SECTION 4. UNDERSTANDING OF THIS AGREEMENT
Each Beacon Securityholder has carefully read this Agreement and has
discussed its requirements, to the extent such Beacon Securityholder believes
necessary, with its counsel (which may be counsel to Beacon). The undersigned
further understands that the parties to the Merger Agreement will be proceeding
in reliance upon this Agreement.
SECTION 5. DESCRIPTIVE HEADINGS
The descriptive headings herein are inserted for convenience only and are
not intended to be part of or to affect the meaning or interpretation of this
Agreement.
SECTION 6. COUNTERPARTS
This Agreement may be executed in counterparts, each of which when so
executed and delivered shall be an original, but all of such counterparts shall
together constitute one and the same instrument.

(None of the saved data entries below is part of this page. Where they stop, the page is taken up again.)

(* ===== verification/PPRTree.v ===== *)
(** * The tree of the partial parallel repair (PPRPullDRWorker.cc)

    The helpers of a PPR repair add their packets along a binomial tree whose
    shape every node computes from its own index: [getChildrenIndices], the
    nodes it pulls from, and [PPRnextIP], the node that pulls from it.  The
    requestor, whose index is the number of helpers, takes the place of the
    first power of two behind them ([getID]). *)
From S2P Require Import Prelude.

(** The parameter [ecK] of [PPRnextIP] is not used. *)
Definition PPRnextIP (id : Z) : Z :=
  let id := id + 1 in id + Z.land id (- id) - 1.

(** [while ((idx >> lastOne) % 2 == 0) lastOne ++;] *)
Fixpoint last_one (fuel : nat) (idx lastOne : Z) : res Z :=
  if Z.shiftr idx lastOne mod 2 =? 0 then
    match fuel with O => Fault Blocked | S f => last_one f idx (lastOne + 1) end
  else Ok lastOne.

(** An [int] has 32 bits, and the calls go to smaller powers of two. *)
Definition INT_BITS : nat := 32.

Fixpoint getChildrenIndices_fuel (fuel : nat) (idx ecK : Z) : res (list Z) :=
  match fuel with
  | O => Fault Blocked
  | S f =>
      let idx := idx + 1 in
      lastOne ← last_one INT_BITS idx 0;
      let id := Z.shiftl (Z.shiftr idx lastOne - 1) lastOne in
      r ← for_each (rev (seqZ 0 lastOne)) (fun lastOne '(id, retVal) =>
        let id := id + Z.shiftl 1 lastOne in
        if id <=? ecK then Ok (id, retVal ++ [id - 1])
        else temp ← getChildrenIndices_fuel f (id - 1) ecK; Ok (id, retVal ++ temp)) (id, []);
      Ok r.2
  end.
Definition getChildrenIndices (idx ecK : Z) : res (list Z) := getChildrenIndices_fuel INT_BITS idx ecK.

(** [while ((k & (k - 1)) != 0) k += (k & (-k));] *)
Fixpoint getID_loop (fuel : nat) (k : Z) : res Z :=
  if negb (Z.land k (k - 1) =? 0) then
    match fuel with O => Fault Blocked | S f => getID_loop f (k + Z.land k (- k)) end
  else Ok k.
Definition getID (k : Z) : res Z := k ← getID_loop INT_BITS (k + 1); Ok (k - 1).

(** ** The lowest bit of an index *)

(** [2 ^ l] is the lowest bit of [y]. *)
Definition lowest (y l : Z) : Prop := 0 <= l /\ exists q, y = (2 * q + 1) * 2 ^ l.

Lemma testbit_split a r n b : 0 <= n -> 0 <= r < 2 ^ n -> 0 <= b ->
  Z.testbit (a * 2 ^ n + r) b = if b <? n then Z.testbit r b else Z.testbit a (b - n).
Proof.
  intros Hn Hr Hb. destruct (Z.ltb_spec b n).
  - rewrite <- (Z.mod_pow2_bits_low (a * 2 ^ n + r) n b) by lia. by rewrite Z.add_comm, Z_mod_plus_full, Z.mod_small.
  - rewrite <- (Z.sub_add n b) at 1. rewrite <- Z.div_pow2_bits by lia. do 2 f_equal.
    rewrite Z.add_comm, Z_div_plus_full by lia. rewrite Z.div_small; lia.
Qed.

Lemma lowest_bits y l b : lowest y l -> 0 <= b -> exists q,
  Z.testbit y b = (if b <? l + 1 then b =? l else Z.testbit q (b - (l + 1))) /\
  Z.testbit (y - 1) b = (if b <? l + 1 then b <? l else Z.testbit q (b - (l + 1))).
Proof.
  intros (Hl & q & ->) Hb. exists q. assert (Hp : 2 ^ (l + 1) = 2 * 2 ^ l) by (rewrite Z.pow_add_r; lia).
  assert (H0 : 0 < 2 ^ l) by lia.
  replace ((2 * q + 1) * 2 ^ l) with (q * 2 ^ (l + 1) + 2 ^ l) by lia.
  replace (q * 2 ^ (l + 1) + 2 ^ l - 1) with (q * 2 ^ (l + 1) + (2 ^ l - 1)) by lia.
  rewrite !testbit_split by lia. split; (destruct (Z.ltb_spec b (l + 1)); [|done]).
  - rewrite Z.pow2_bits_eqb by lia. apply Z.eqb_sym.
  - change (2 ^ l - 1) with (Z.pred (2 ^ l)). rewrite <- Z.ones_equiv, Z.testbit_ones by lia.
    by rewrite (proj2 (Z.leb_le 0 b)).
Qed.

Lemma land_lowest y l : lowest y l -> Z.land y (- y) = 2 ^ l.
Proof.
  intros Hy. apply Z.bits_inj'. intros b Hb. destruct (lowest_bits y l b Hy Hb) as (q & E1 & E2).
  pose proof (proj1 Hy). rewrite Z.land_spec, Z.bits_opp, Z.pow2_bits_eqb by lia. change (Z.pred y) with (y - 1).
  rewrite E1, E2. destruct (Z.ltb_spec b (l + 1)), (Z.eqb_spec b l), (Z.ltb_spec b l), (Z.eqb_spec l b); try lia; try done;
    by rewrite andb_negb_r.
Qed.

Lemma land_pred y l : lowest y l -> Z.land y (y - 1) = y - 2 ^ l.
Proof.
  intros Hy. pose proof Hy as (Hl & q & ->). set (y := (2 * q + 1) * 2 ^ l) in *.
  replace (y - 2 ^ l) with (q * 2 ^ (l + 1) + 0) by (unfold y; rewrite Z.pow_add_r; lia).
  apply Z.bits_inj'. intros b Hb. rewrite Z.land_spec, testbit_split by lia.
  assert (Hp : 2 ^ (l + 1) = 2 * 2 ^ l) by (rewrite Z.pow_add_r; lia). assert (H0 : 0 < 2 ^ l) by lia.
  unfold y. replace ((2 * q + 1) * 2 ^ l) with (q * 2 ^ (l + 1) + 2 ^ l) by lia.
  replace (q * 2 ^ (l + 1) + 2 ^ l - 1) with (q * 2 ^ (l + 1) + (2 ^ l - 1)) by lia.
  rewrite !testbit_split by lia. destruct (Z.ltb_spec b (l + 1)); [|apply andb_diag].
  rewrite Z.testbit_0_l, Z.pow2_bits_eqb by lia. change (2 ^ l - 1) with (Z.pred (2 ^ l)).
  rewrite <- Z.ones_equiv, Z.testbit_ones by lia. destruct (Z.eqb_spec l b), (Z.ltb_spec b l); try lia; by rewrite ?andb_false_r.
Qed.

Lemma lowest_exists y : 0 < y -> exists l, lowest y l.
Proof.
  intros Hy. induction y as [y IH] using (well_founded_induction (Z.lt_wf 0)).
  destruct (Z.Even_or_Odd y) as [[h Hh]|[h Hh]].
  - destruct (IH h) as (l & Hl & q & E); [lia..|]. exists (l + 1). split; [lia|]. exists q. rewrite Z.pow_add_r by lia. lia.
  - exists 0. split; [lia|]. exists h. lia.
Qed.

Lemma pow_split i j : 0 <= i <= j -> 2 ^ j = 2 ^ (j - i) * 2 ^ i.
Proof. intros. rewrite <- Z.pow_add_r by lia. f_equal. lia. Qed.

(** A smaller index in the range of [x] carries at most to [x]. *)
Lemma lowest_within x t y l : lowest x t -> lowest y l -> x - 2 ^ t < y < x -> l < t /\ y + 2 ^ l <= x.
Proof.
  intros (Ht & p & ->) (Hl & q & ->) Hy. assert (Hlt : l < t).
  { destruct (Z.le_gt_cases t l); [|lia]. rewrite (pow_split t l), Z.mul_assoc in Hy by lia. set (M := (2 * q + 1) * 2 ^ (l - t)) in *.
    assert (0 < 2 ^ t) by lia. assert (2 * p < M) by nia. assert (M < 2 * p + 1) by nia. lia. }
  split; [done|]. assert (0 < 2 ^ l) by lia. assert (E : (2 * p + 1) * 2 ^ t = (2 * p + 1) * 2 ^ (t - l - 1) * 2 * 2 ^ l).
  { assert (E : 2 ^ t = 2 ^ (t - l - 1) * 2 ^ 1 * 2 ^ l) by (rewrite <- !Z.pow_add_r by lia; f_equal; lia).
    rewrite E. change (2 ^ 1) with 2. ring. }
  rewrite E in *. set (M := (2 * p + 1) * 2 ^ (t - l - 1)) in *. assert (2 * q + 1 < M * 2) by nia. nia.
Qed.

Lemma lowest_below x t l : lowest x t -> 0 <= l < t -> lowest (x - 2 ^ l) l.
Proof.
  intros (Ht & p & ->) Hl. split; [lia|]. exists (2 ^ (t - l - 1) * (2 * p + 1) - 1). rewrite (pow_split l t) by lia.
  replace (t - l) with (t - l - 1 + 1) at 1 by lia. rewrite Z.pow_add_r by lia. change (2 ^ 1) with 2. ring.
Qed.

Lemma lowest_inj y l1 l2 : 0 < y -> lowest y l1 -> lowest y l2 -> l1 = l2.
Proof.
  intros Hy H1 H2. apply (Z.pow_inj_r 2); [lia|apply H1|apply H2|]. by rewrite <- (land_lowest y l1), <- (land_lowest y l2).
Qed.

Lemma lowest_carry y l t : lowest y l -> lowest (y + 2 ^ l) t -> l < t.
Proof.
  intros (Hl & q & Eq) (Ht & q' & Eq'). destruct (Z.lt_ge_cases l t); [done|].
  assert (Hsum : y + 2 ^ l = (2 * q + 2) * 2 ^ l) by (rewrite Eq; ring). rewrite Hsum, (pow_split t l) in Eq' by lia.
  assert (E2 : 2 * ((q + 1) * 2 ^ (l - t)) = 2 * q' + 1) by (apply (Z.mul_reg_r _ _ (2 ^ t)); lia). lia.
Qed.

(** ** The children *)

Lemma lowest_shift x t j : lowest x t -> 0 <= j <= t -> Z.shiftr x j mod 2 = if decide (j = t) then 1 else 0.
Proof.
  intros (Ht & q & ->) Hj. rewrite Z.shiftr_div_pow2, (pow_split j t), Z.mul_assoc, Z.div_mul by lia. case_decide as E.
  - subst j. rewrite Z.sub_diag. replace ((2 * q + 1) * 2 ^ 0) with (1 + q * 2) by lia. by rewrite Z_mod_plus_full.
  - replace (t - j) with (t - j - 1 + 1) by lia. rewrite Z.pow_add_r by lia. change (2 ^ 1) with 2.
    by rewrite Z.mul_assoc, Z_mod_mult.
Qed.

Lemma last_one_ok fuel x t j : lowest x t -> 0 <= j <= t -> t - j <= Z.of_nat fuel -> last_one fuel x j = Ok t.
Proof.
  intros Hx. revert j. induction fuel as [|f IH]; intros j Hj Hf; cbn [last_one]; rewrite (lowest_shift x t) by done.
  - rewrite decide_True by lia. cbn. f_equal. lia.
  - case_decide as E; [by subst|]. cbn. apply IH; lia.
Qed.

(** The helpers between [lo] and [x] whose sums go to [x], counted from 1: the
    ones that carry to [x], or past the last helper [k]. *)
Definition feeds (k x lo y : Z) : Prop :=
  lo < y < x /\ y <= k /\ exists l, lowest y l /\ (k < y + 2 ^ l \/ y + 2 ^ l = x).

SECTION 7. ENTIRE AGREEMENT; ASSIGNMENT
This Agreement (i) constitutes the entire agreement and supersedes all
prior agreements and understandings, both written and oral, among the parties
hereto with respect to the subject matter hereof and (ii) shall not be assigned
by operation of law or otherwise.
SECTION 8. GOVERNING LAW
THIS AGREEMENT SHALL BE GOVERNED BY AND CONSTRUED IN ACCORDANCE WITH THE
LAWS OF THE STATE OF MARYLAND WITHOUT REGARD TO THE PRINCIPLES OF CONFLICTS OF
LAWS THEREOF.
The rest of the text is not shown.